● **Entries provided**

(* ===== verification/FsPack.v ===== *)
(** * FsPack: the image builder (easy-fs-fuse/src/main.rs)

    [easy_fs_pack] formats the image and stores the user programs in it.  Run on
    any device of 32768 blocks, with programs that fit, it leaves an image in
    which every program is found under its name with its bytes, and prints the
    names. *)

From stdpp Require Import base gmap list numbers.
From S2P Require Import Prelude Bytes BlockIO Bitmap Layout InodeIndex InodeData LayoutCodec Efs.
From S2P Require Import Vfs FsState FsOps FsDir Fs FsFormat.

(** The data blocks a list of programs takes, and the directory entries of
    [n] programs. *)
Definition app_blocks (apps : list (list Z * list Z)) : Z :=
  foldr (λ a z, blocks_of a.2 + z) 0 apps.
Definition dir_blocks (n : Z) : Z := total_blocks (32 * n).

(** A program the packer can store. *)
Definition good_app (a : list Z * list Z) : Prop :=
  good_name a.1 ∧ Forall is_byte a.2 ∧ 0 < Z.of_nat (length a.2) ≤ MAX_FILE_SIZE.

(** The inode numbers [ids] hold the programs [apps]. *)
Definition stored (F : gmap Z (list Z)) (apps : list (list Z * list Z)) (ids : list Z) : Prop :=
  Forall2 (λ a id, F !! id = Some a.2) apps ids.

Lemma blocks_of_nonneg (c : list Z) :
  Z.of_nat (length c) ≤ MAX_FILE_SIZE → 0 ≤ blocks_of c.
Proof.
  intros H. rewrite total_blocks_count by lia.
  apply block_count_bound. by apply _data_blocks_bounds; lia.
Qed.

Lemma app_blocks_nonneg apps : Forall good_app apps → 0 ≤ app_blocks apps.
Proof.
  induction 1 as [|a apps (_ & _ & Ha) _ IH]; cbn; [done|].
  pose proof (blocks_of_nonneg a.2 ltac:(lia)). unfold app_blocks in IH. lia.
Qed.

Lemma dir_blocks_mono n m : 0 ≤ n ≤ m → 32 * m ≤ MAX_FILE_SIZE → dir_blocks n ≤ dir_blocks m.
Proof.
  intros H Hm. unfold dir_blocks. rewrite !total_blocks_count by lia. apply block_count_mono.
  split; [apply _data_blocks_bounds; lia|]. apply _data_blocks_mono; lia.
Qed.

Lemma write_data_empty c : write_data [] 0 c = c.
Proof.
  unfold write_data. change (Z.to_nat 0) with 0%nat. rewrite splice_0. unfold pad.
  rewrite drop_ge; [apply app_nil_r|]. len.
Qed.

Lemma blocks_of_nil : blocks_of (@nil Z) = 0.
Proof. done. Qed.

Lemma pack_apps_spec e total apps : ∀ d D F u,
  fs_rep d e total D F u → Forall good_app apps → NoDup (D.*1 ++ apps.*1) →
  Z.of_nat (length D + length apps) < 4096 * ib e →
  32 * Z.of_nat (length D + length apps) ≤ MAX_FILE_SIZE →
  u + app_blocks apps + (dir_blocks (Z.of_nat (length D + length apps)) - dir_blocks (Z.of_nat (length D)))
    ≤ total - da e →
  ∃ d' ids F' u', runs (pack_apps (root_inode e) apps) [] d () d' ∧
    fs_rep d' e total (D ++ zip apps.*1 ids) F' u' ∧ length ids = length apps ∧
    stored F' apps ids ∧ (∀ k c, F !! k = Some c → F' !! k = Some c).
Proof.
  induction apps as [|[name data] apps IH]; intros d D F u Hrep Hgood Hnd Hinodes Hmax Hcap.
  { exists d, [], F, u. rewrite app_nil_r. split_and!; try done. constructor. }
  apply list.Forall_cons in Hgood as [(Hname & Hbytes & Hlen) Hgood]. cbn [fst snd] in *.
  cbn [fmap list_fmap fst] in Hnd. rewrite length_cons in *. cbn [app_blocks foldr snd] in Hcap.
  fold (app_blocks apps) in Hcap. pose proof (app_blocks_nonneg apps Hgood) as Happs.
  pose proof (blocks_of_nonneg data ltac:(lia)) as Hdata.
  assert (dir_find name D = None) as Hnone.
  { destruct (dir_find name D) as [id|] eqn:Hf; [|done]. exfalso.
    apply list.NoDup_app in Hnd as (_ & Hd & _). apply (Hd name); [|elt].
    clear -Hf. induction D as [|[s j] D IH]; [done|]. cbn in *. case_bool_decide as Hs; [subst; elt|].
    apply elem_of_cons. auto. }
  assert (dir_blocks (Z.of_nat (length D) + 1) ≤ dir_blocks (Z.of_nat (length D + S (length apps)))) as Hdm
    by (apply dir_blocks_mono; lia).
  assert (dir_blocks (Z.of_nat (length D)) ≤ dir_blocks (Z.of_nat (length D) + 1)) as Hdm0
    by (apply dir_blocks_mono; lia).
  unfold dir_blocks in *.
  destruct (rep_create d e total D F u name Hrep Hnone Hname) as (id & d1 & Hrun1 & HFid & Hrep1);
    [lia|lia|lia|].
  destruct (rep_write d1 e total _ _ _ Hrep1 id [] 0 data) as (d2 & Hrun2 & Hrep2);
    rewrite ?write_data_empty in *; rewrite ?blocks_of_nil in *; try done; try lia.
  { by rewrite lookup_insert_eq. }
  rewrite insert_insert_eq in Hrep2.
  destruct (IH d2 (D ++ [(name, id)]) (<[id := data]> F) _ Hrep2) as (d' & ids & F' & u' & Hrun' & Hrep' & Hl' & Hst' & Hkeep);
    rewrite ?length_app; cbn [length]; try done.
  { rewrite fmap_app, <- app_assoc. done. }
  { by replace (length D + 1 + length apps)%nat with (length D + S (length apps))%nat by lia. }
  { by replace (length D + 1 + length apps)%nat with (length D + S (length apps))%nat by lia. }
  { replace (length D + 1 + length apps)%nat with (length D + S (length apps))%nat by lia.
    replace (Z.of_nat (length D + 1)) with (Z.of_nat (length D) + 1) by lia. unfold dir_blocks. lia. }
  exists d', (id :: ids), F', u'. split_and!.
  - unfold pack_apps in *. cbn [pfold]. eapply runs_bind; [|exact Hrun'].
    eapply runs_bind; [exact Hrun1|]. eapply runs_bind; [apply runs_ret|].
    eapply runs_bind; [exact Hrun2|apply runs_ret].
  - rewrite <- app_assoc in Hrep'. exact Hrep'.
  - cbn [length]. lia.
  - constructor; [|done]. apply Hkeep. by rewrite lookup_insert_eq.
  - intros k c Hk. apply Hkeep. rewrite lookup_insert_ne; [done|]. intros <-. congruence.
Qed.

● **Goal of the exercise**
Reproduce exactly the section above that begins at the line containing "rewrite insert_insert_eq in Hrep2." and ends at the line containing "exists d', (id :: ids), F', u'. split_and!.", leaving out all other lines.

● **Answer below**
  rewrite insert_insert_eq in Hrep2.
  destruct (IH d2 (D ++ [(name, id)]) (<[id := data]> F) _ Hrep2) as (d' & ids & F' & u' & Hrun' & Hrep' & Hl' & Hst' & Hkeep);
    rewrite ?length_app; cbn [length]; try done.
  { rewrite fmap_app, <- app_assoc. done. }
  { by replace (length D + 1 + length apps)%nat with (length D + S (length apps))%nat by lia. }
  { by replace (length D + 1 + length apps)%nat with (length D + S (length apps))%nat by lia. }
  { replace (length D + 1 + length apps)%nat with (length D + S (length apps))%nat by lia.
    replace (Z.of_nat (length D + 1)) with (Z.of_nat (length D) + 1) by lia. unfold dir_blocks. lia. }
  exists d', (id :: ids), F', u'. split_and!.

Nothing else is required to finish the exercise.